In an instant, while she stood before me repeating these words, she fell down on the floor. I had no need to cry out; her voice had sounded through the house, and been heard in the street.

She was laid upon her bed. For more than a week she lay there, little altered outwardly; with her old handsome resolute frown that I so well knew, carved upon her face. Many and many a time, in the day and in the night, with my head upon the pillow by her that my whispers might be plainer to her, I kissed her, thanked her, prayed for her, asked her for her blessing and forgiveness, entreated her to give me the least sign that she knew or heard me. No, no, no. Her face was immovable. To the very last, and even afterwards, her frown remained unsoftened.

On the day after my poor good godmother was buried, the gentleman in black with the white neckcloth reappeared. I was sent for by Mrs. Rachael, and found him in the same place, as if be had never gone away.

'My name is Kenge,' he said; 'you may remember it, my child; Kenge and Carboy, Lincoln's Inn.'

I replied that I remembered to have seen him once before.

'Pray be seated – here near me. Don't distress yourself; it's of no use. Mrs. Rachael, I needn't inform you, who were acquainted with the late Miss Barbary's affairs, that her means die with her; and that this young lady, now her aunt is dead—'

'My aunt, sir!'

'It is really of no use carrying on a deception when no object is to be gained by it,' said Mr. Kenge, smoothly. 'Aunt in fact, though not in law. Don't distress yourself! Don't weep! Don't tremble! Mrs. Rachael, our young friend has no doubt heard of – the – a – Jarndyce and Jarndyce.'

'Never,' said Mrs. Rachael.

'Is it possible,' pursued Mr. Kenge, putting up his eyeglasses, 'that our young friend – I beg you won't distress yourself! – never heard of Jarndyce and Jarndyce!'

I shook my head, wondering even what it was.
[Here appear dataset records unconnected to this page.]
(** One call of [analyseData]: its promise, the runs of the sampling code
    so far, and the pages requested (run and page index). *)
Record State := {
  promise : PromiseState;
  samplings : list Sampling;
  requested : list (nat * Q)
}.

Definition initial : State :=
  {| promise := Pending; samplings := []; requested := [] |}.

Definition voidTriples : string := "http://rdfs.org/ns/void#triples".

(** What happens to one call of [analyseData]: a call of the callback of
    the root stream, or of the callback of the stream of one requested
    page, named by its position among the requests. *)
Inductive Event :=
| FromRoot (a : CbArgs)
| FromPage (request : nat) (a : CbArgs).

Section Analysis.

Variable SAMPLING_FACTOR : Q.
(** [N3.Util.isIRI] *)
Variable isIRI : string -> bool.
(** [urlparse(elem).host] *)
Variable host : string -> string.
(** [parseInt(N3.Util.getLiteralValue(o))]; [None] is [NaN]. *)
Variable literalInt : string -> option Z.

(** The body of the [forEach] over subject, predicate and object:
    [urls[host] = (urls[host] || 0) + 1]. *)
Definition countTerm (urls : Obj Prim) (elem : string) : Obj Prim :=
  if isIRI elem then
    assign urls (host elem) (plus (orZero urls (host elem)) (Number 1))
  else urls.

Definition countTriple (urls : Obj Prim) (t : Triple) : Obj Prim :=
  fold_left countTerm [subject t; predicate t; object t] urls.

(** The callback of a page stream, on the promise and on the variables of
    its run (number [run]). *)
Definition pageCallback (run : nat) (a : CbArgs)
    (ps : PromiseState * Sampling) : PromiseState * Sampling :=
  let (p, s) := ps in
  match err a with
  | Some e => (reject e p, s)
  | None =>
      match triple a with
      | Some t =>
          if decide (graph t ≠ "") then (p, s)
          else (p, {| remainingPages := remainingPages s;
                      urls := countTriple (urls s) t |})
      | None =>
          let remaining := (fun n => n - 1) <$> remainingPages s in
          let s' := {| remainingPages := remaining; urls := urls s |} in
          if decide (remaining = Some 0) then (resolve run p, s') else (p, s')
      end
  end.

(** The sampling code run for a metadata triple with object [o]. *)
Definition startSampling (o : string) (st : State) : State :=
  let run := length (samplings st) in
  match literalInt o with
  | None =>
      {| promise := promise st;
         samplings := samplings st ++ [ {| remainingPages := None; urls := [] |} ];
         requested := requested st |}
  | Some numTriples =>
      {| promise := promise st;
         samplings := samplings st ++
           [ {| remainingPages :=
                  Some (PageSampler.pagesToSample SAMPLING_FACTOR numTriples);
                urls := [] |} ];
         requested := requested st ++
           map (pair run) (PageSampler.pageIndices SAMPLING_FACTOR numTriples) |}
  end.

(** The callback of the stream of the root resource [ldfURL]. *)
Definition rootCallback (ldfURL : string) (a : CbArgs) (st : State) : State :=
  match err a with
  | Some e =>
      {| promise := reject e (promise st);
         samplings := samplings st; requested := requested st |}
  | None =>
      match triple a with
      | Some t =>
          if decide (subject t = ldfURL ∧ predicate t = voidTriples)
          then startSampling (object t) st
          else st
      | None => st
      end
  end.

(** A page callback exists only for a page that was requested; it works
    on the variables of the run that requested it. *)
Definition step (ldfURL : string) (st : State) (ev : Event) : State :=
  match ev with
  | FromRoot a => rootCallback ldfURL a st
  | FromPage request a =>
      match requested st !! request with
      | Some (run, _) =>
          match samplings st !! run with
          | Some s =>
              let (p, s') := pageCallback run a (promise st, s) in
              {| promise := p;
                 samplings := <[run := s']> (samplings st);
                 requested := requested st |}
          | None => st
          end
      | None => st
      end
  end.

Definition run (ldfURL : string) (evs : list Event) (st : State) : State :=
  fold_left (step ldfURL) evs st.

(** The value a fulfilled promise holds: the [urls] object of its run as
    it is when looked at. *)
Definition fulfilledWith (st : State) : option (Obj Prim) :=
  match promise st with
  | Fulfilled r => urls <$> samplings st !! r
  | _ => None
  end.

(** The events a stream contributes: the calls of its callback; after an
    uncaught exception in the request callback there are none. *)
Definition deliver (wrap : CbArgs -> Event) (o : Stream.Outcome) : list Event :=
  match o with
  | Stream.Called calls => map wrap calls
  | Stream.Uncaught _ => []
  end.

(** The triples that a sequence of callback calls delivers. *)
Definition delivered (calls : list CbArgs) : list Triple :=
  omap (fun a => match err a with Some _ => None | None => triple a end) calls.

(** All the calls of the page callbacks of one run, in the order of their
    arrival, on the promise and the variables of the run. *)
Definition aggregate (run : nat) (calls : list CbArgs)
    (ps : PromiseState * Sampling) : PromiseState * Sampling :=
  fold_left (fun ps a => pageCallback run a ps) calls ps.

End Analysis.

(** The positions of a triple that are looked at for a host. *)
Inductive Position := InSubject | InPredicate | InObject.

Definition termAt (t : Triple) (p : Position) : string :=
  match p with
  | InSubject => subject t
  | InPredicate => predicate t
  | InObject => object t
  end.

(** The pairs of a triple of the default graph and a position of it that
    holds an IRI. *)
Definition countedPairs (isIRI : string -> bool) (ts : list Triple)
    : list (Triple * Position) :=
  filter (fun tp => graph (fst tp) = "" ∧ isIRI (termAt (fst tp) (snd tp)) = true)
         (list_prod ts [InSubject; InPredicate; InObject]).

(** The counted pairs whose host is no property name of
    [Object.prototype]. *)
Definition ownPairs (isIRI : string -> bool) (host : string -> string)
    (ts : list Triple) : list (Triple * Position) :=
  filter (fun tp => inheritedText (host (termAt (fst tp) (snd tp))) = None)
         (countedPairs isIRI ts).

(** A root callback call that neither reports an error nor delivers the
    metadata triple of [ldfURL]. *)
Definition silent (ldfURL : string) (ev : Event) : Prop :=
  match ev with
  | FromRoot a =>
      err a = None ∧
      ∀ t, triple a = Some t → ¬ (subject t = ldfURL ∧ predicate t = voidTriples)
  | FromPage _ _ => True
  end.

(** A root callback call that reports no error and, when it delivers the
    metadata triple of [ldfURL], declares a size that is not positive. *)
Definition withoutPositiveSize (literalInt : string -> option Z)
    (ldfURL : string) (ev : Event) : Prop :=
  match ev with
  | FromRoot a =>
      err a = None ∧
      ∀ t, triple a = Some t → subject t = ldfURL → predicate t = voidTriples →
           ∃ n, literalInt (object t) = Some n ∧ n <= 0
  | FromPage _ _ => True
  end.

End Analyse.

(** ** The heap of host maps *)

(** A location names one host-map object ([urls], later
    [hostOccurrences] and [referencedHosts]); the heap gives the current
    content of every such object. *)
Abbreviation loc := nat (only parsing).
Abbreviation Heap := (nat -> Obj Prim) (only parsing).

(** ** [process] *)

Module Dataset.
(** A dataset after its analysis:
    [{ldfEndpoint, source, triples, hostOccurrences}]. *)
Record t := {
  ldfEndpoint : string;
  source : string;
  triples : Z;
  hostOccurrences : loc
}.
End Dataset.

Record Provenance := { ldf : string; url : string; numTriples : Z }.

Module Processed.
(** The object returned by [process]. *)
Record t := {
  mostOccurringHost : option string;
  provenance : Provenance;
  referencedHosts : loc
}.
End Processed.

(** The body of the [for (var key in ...)] loop, on the pair of
    [mostOccurringHost] and [occurrences].  A string in a host map is the
    text of an inherited value with more text after it, which [>] converts
    to [NaN]; a comparison with [NaN] or with [undefined] is false. *)
Definition scanKey (hostOccurrences : Obj Prim) (st : option string * Z)
    (key : string) : option string * Z :=
  match obj_get hostOccurrences key with
  | Some (Number n) => if decide (n > snd st) then (Some key, n) else st
  | Some (Text _) => st
  | None => st
  end.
'Not of Jarndyce and Jarndyce?' said Mr. Kenge, looking over his glasses at me, and softly turning the case about and about, as if he were petting something. 'Not of one of the greatest Chancery suits known? Not of Jarndyce and Jarndyce – the – a – in itself a monument of Chancery practice. In which (I would say) every difficulty, every contingency, every masterly fiction, every form of procedure known in that court, is represented over and over again? It is a cause that could not exist, out of this free and great country. I should say that the aggregate of costs in Jarndyce and Jarndyce, Mrs. Rachael; I was afraid he addressed himself to her, because I appeared inattentive; 'amounts at the present hour to from sixty to seventy thousand pounds!' said Mr. Kenge, leaning back in his chair.

I felt very ignorant, but what could I do? I was so entirely unacquainted with the subject, that I understood nothing about it even then.